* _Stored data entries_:
>>>>>

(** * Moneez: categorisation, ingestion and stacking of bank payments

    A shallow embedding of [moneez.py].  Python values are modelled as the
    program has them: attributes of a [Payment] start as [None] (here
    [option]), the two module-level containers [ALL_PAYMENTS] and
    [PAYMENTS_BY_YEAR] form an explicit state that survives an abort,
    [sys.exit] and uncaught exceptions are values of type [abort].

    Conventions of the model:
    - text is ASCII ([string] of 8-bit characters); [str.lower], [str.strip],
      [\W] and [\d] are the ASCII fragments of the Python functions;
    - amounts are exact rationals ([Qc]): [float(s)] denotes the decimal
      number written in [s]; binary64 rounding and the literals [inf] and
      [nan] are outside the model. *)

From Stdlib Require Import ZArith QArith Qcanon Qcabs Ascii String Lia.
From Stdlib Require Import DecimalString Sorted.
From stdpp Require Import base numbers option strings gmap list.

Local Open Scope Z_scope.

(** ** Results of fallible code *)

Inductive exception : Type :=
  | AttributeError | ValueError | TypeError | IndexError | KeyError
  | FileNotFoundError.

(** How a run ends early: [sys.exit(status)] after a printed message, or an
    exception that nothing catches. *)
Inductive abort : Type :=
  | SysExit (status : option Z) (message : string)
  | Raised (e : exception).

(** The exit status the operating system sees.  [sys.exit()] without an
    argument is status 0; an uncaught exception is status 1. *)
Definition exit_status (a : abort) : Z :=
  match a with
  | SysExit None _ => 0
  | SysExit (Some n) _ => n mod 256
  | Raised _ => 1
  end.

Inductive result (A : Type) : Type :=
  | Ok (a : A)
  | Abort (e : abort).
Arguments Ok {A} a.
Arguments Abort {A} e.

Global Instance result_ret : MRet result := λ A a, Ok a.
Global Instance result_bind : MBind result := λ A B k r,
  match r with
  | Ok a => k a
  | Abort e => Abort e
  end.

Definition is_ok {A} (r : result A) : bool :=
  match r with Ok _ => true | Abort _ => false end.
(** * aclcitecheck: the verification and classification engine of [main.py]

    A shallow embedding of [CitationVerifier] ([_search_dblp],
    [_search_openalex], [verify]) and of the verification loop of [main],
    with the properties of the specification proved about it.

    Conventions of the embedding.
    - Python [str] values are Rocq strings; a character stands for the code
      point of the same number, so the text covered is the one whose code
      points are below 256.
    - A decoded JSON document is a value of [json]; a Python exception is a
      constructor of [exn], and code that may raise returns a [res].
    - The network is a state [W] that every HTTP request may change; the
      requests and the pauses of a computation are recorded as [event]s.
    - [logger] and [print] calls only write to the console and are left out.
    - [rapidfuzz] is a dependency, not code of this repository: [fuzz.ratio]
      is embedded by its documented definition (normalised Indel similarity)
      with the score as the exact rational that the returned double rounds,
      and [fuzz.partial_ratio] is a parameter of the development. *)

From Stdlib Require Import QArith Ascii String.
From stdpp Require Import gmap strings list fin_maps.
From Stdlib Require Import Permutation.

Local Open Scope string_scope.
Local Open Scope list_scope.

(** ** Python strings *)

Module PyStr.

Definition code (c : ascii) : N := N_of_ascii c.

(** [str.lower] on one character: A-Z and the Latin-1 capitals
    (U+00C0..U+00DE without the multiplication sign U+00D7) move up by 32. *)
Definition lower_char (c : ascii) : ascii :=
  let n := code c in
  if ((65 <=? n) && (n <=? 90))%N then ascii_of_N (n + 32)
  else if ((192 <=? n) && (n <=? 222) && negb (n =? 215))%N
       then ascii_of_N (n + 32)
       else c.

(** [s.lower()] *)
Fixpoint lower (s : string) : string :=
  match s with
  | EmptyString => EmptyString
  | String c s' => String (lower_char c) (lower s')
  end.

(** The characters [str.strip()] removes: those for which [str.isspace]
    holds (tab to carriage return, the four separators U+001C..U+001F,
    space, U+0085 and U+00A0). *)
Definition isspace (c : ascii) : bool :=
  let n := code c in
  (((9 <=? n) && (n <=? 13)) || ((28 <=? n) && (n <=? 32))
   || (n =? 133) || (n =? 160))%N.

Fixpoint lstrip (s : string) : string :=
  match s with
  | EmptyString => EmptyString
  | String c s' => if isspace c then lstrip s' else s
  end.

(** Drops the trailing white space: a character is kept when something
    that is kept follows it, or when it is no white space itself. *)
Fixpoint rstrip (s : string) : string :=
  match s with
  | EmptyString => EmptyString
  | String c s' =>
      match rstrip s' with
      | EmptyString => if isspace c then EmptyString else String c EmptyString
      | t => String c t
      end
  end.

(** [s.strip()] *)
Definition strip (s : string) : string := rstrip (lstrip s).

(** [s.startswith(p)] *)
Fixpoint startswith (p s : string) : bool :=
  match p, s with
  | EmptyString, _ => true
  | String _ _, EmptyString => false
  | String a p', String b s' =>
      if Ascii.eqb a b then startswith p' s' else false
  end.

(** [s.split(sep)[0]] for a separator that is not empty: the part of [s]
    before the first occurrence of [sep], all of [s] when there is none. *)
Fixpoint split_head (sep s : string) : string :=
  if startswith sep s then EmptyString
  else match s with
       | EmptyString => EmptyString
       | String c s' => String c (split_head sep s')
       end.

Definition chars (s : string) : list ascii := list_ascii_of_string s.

<<<<<

* _Assigned task_: Output exactly the lines of the records from the first through the one bearing "[sys.exit] and uncaught", both ends included.

* _Finished task_:
(** * Moneez: categorisation, ingestion and stacking of bank payments

    A shallow embedding of [moneez.py].  Python values are modelled as the
    program has them: attributes of a [Payment] start as [None] (here
    [option]), the two module-level containers [ALL_PAYMENTS] and
    [PAYMENTS_BY_YEAR] form an explicit state that survives an abort,
    [sys.exit] and uncaught exceptions are values of type [abort].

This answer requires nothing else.